* _The input_:
(** ** Outcomes *)

(** The ways a Rust panic is raised by the modelled code. *)
Inductive panic :=
  | PIndex                  (** slice or array index out of range *)
  | POverflow               (** checked integer arithmetic *)
  | PDivZero
  | PCharBoundary           (** byte index inside a UTF-8 sequence *)
  | PExpect (msg : string). (** [unwrap], [expect], [panic!] *)

(** [Hang] is a computation that does not return: a busy wait on a device that
    never answers, or a loop whose fuel ran out. *)
Inductive outcome (A : Type) :=
  | Done (a : A)
  | Panic (p : panic)
  | Hang.
Arguments Done {_} _.
Arguments Panic {_} _.
Arguments Hang {_}.

Inductive result (A E : Type) :=
  | Ok (a : A)
  | Err (e : E).
Arguments Ok {_ _} _.
Arguments Err {_ _} _.

#[export] Instance outcome_ret : MRet outcome := λ A a, Done a.
#[export] Instance outcome_bind : MBind outcome := λ A B f m,
  match m with
  | Done a => f a
  | Panic p => Panic p
  | Hang => Hang
  end.

(** ** Stateful computations *)

Definition proc (S A : Type) : Type := S → outcome (A * S).

#[export] Instance proc_ret {S} : MRet (proc S) := λ A a s, Done (a, s).
#[export] Instance proc_bind {S} : MBind (proc S) := λ A B f m s,
  match m s with
  | Done (a, s') => f a s'
  | Panic p => Panic p
  | Hang => Hang
  end.

Definition lift {S A} (o : outcome A) : proc S A := λ s,
  match o with
  | Done a => Done (a, s)
  | Panic p => Panic p
  | Hang => Hang
  end.

Definition get_state {S} : proc S S := λ s, Done (s, s).
Definition put_state {S} (s : S) : proc S unit := λ _, Done (tt, s).

(** [for x in xs { if let Some(v) = f(x) { return Some(v) } } None] *)
Fixpoint for_find {S X R} (f : X → proc S (option R)) (xs : list X)
  : proc S (option R) :=
  match xs with
  | [] => mret None
  | x :: xs =>
      r ← f x;
      match r with
      | Some v => mret (Some v)
      | None => for_find f xs
      end
  end.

* _What needs to be done_:
Every word in the records must appear in your copy exactly as it does above.

* _Answer space_:
(** ** Outcomes *)

(** The ways a Rust panic is raised by the modelled code. *)
Inductive panic :=
  | PIndex                  (** slice or array index out of range *)
  | POverflow               (** checked integer arithmetic *)
  | PDivZero
  | PCharBoundary           (** byte index inside a UTF-8 sequence *)
  | PExpect (msg : string). (** [unwrap], [expect], [panic!] *)

(** [Hang] is a computation that does not return: a busy wait on a device that
    never answers, or a loop whose fuel ran out. *)
Inductive outcome (A : Type) :=
  | Done (a : A)
  | Panic (p : panic)
  | Hang.
Arguments Done {_} _.
Arguments Panic {_} _.
Arguments Hang {_}.

Inductive result (A E : Type) :=
  | Ok (a : A)
  | Err (e : E).
Arguments Ok {_ _} _.
Arguments Err {_ _} _.

#[export] Instance outcome_ret : MRet outcome := λ A a, Done a.
#[export] Instance outcome_bind : MBind outcome := λ A B f m,
  match m with
  | Done a => f a
  | Panic p => Panic p
  | Hang => Hang
  end.

(** ** Stateful computations *)

Definition proc (S A : Type) : Type := S → outcome (A * S).

#[export] Instance proc_ret {S} : MRet (proc S) := λ A a s, Done (a, s).
#[export] Instance proc_bind {S} : MBind (proc S) := λ A B f m s,
  match m s with
  | Done (a, s') => f a s'
  | Panic p => Panic p
  | Hang => Hang
  end.

Definition lift {S A} (o : outcome A) : proc S A := λ s,
  match o with
  | Done a => Done (a, s)
  | Panic p => Panic p
  | Hang => Hang
  end.

Definition get_state {S} : proc S S := λ s, Done (s, s).
Definition put_state {S} (s : S) : proc S unit := λ _, Done (tt, s).

(** [for x in xs { if let Some(v) = f(x) { return Some(v) } } None] *)
Fixpoint for_find {S X R} (f : X → proc S (option R)) (xs : list X)
  : proc S (option R) :=
  match xs with
  | [] => mret None
  | x :: xs =>
      r ← f x;
      match r with
      | Some v => mret (Some v)
      | None => for_find f xs
      end
  end.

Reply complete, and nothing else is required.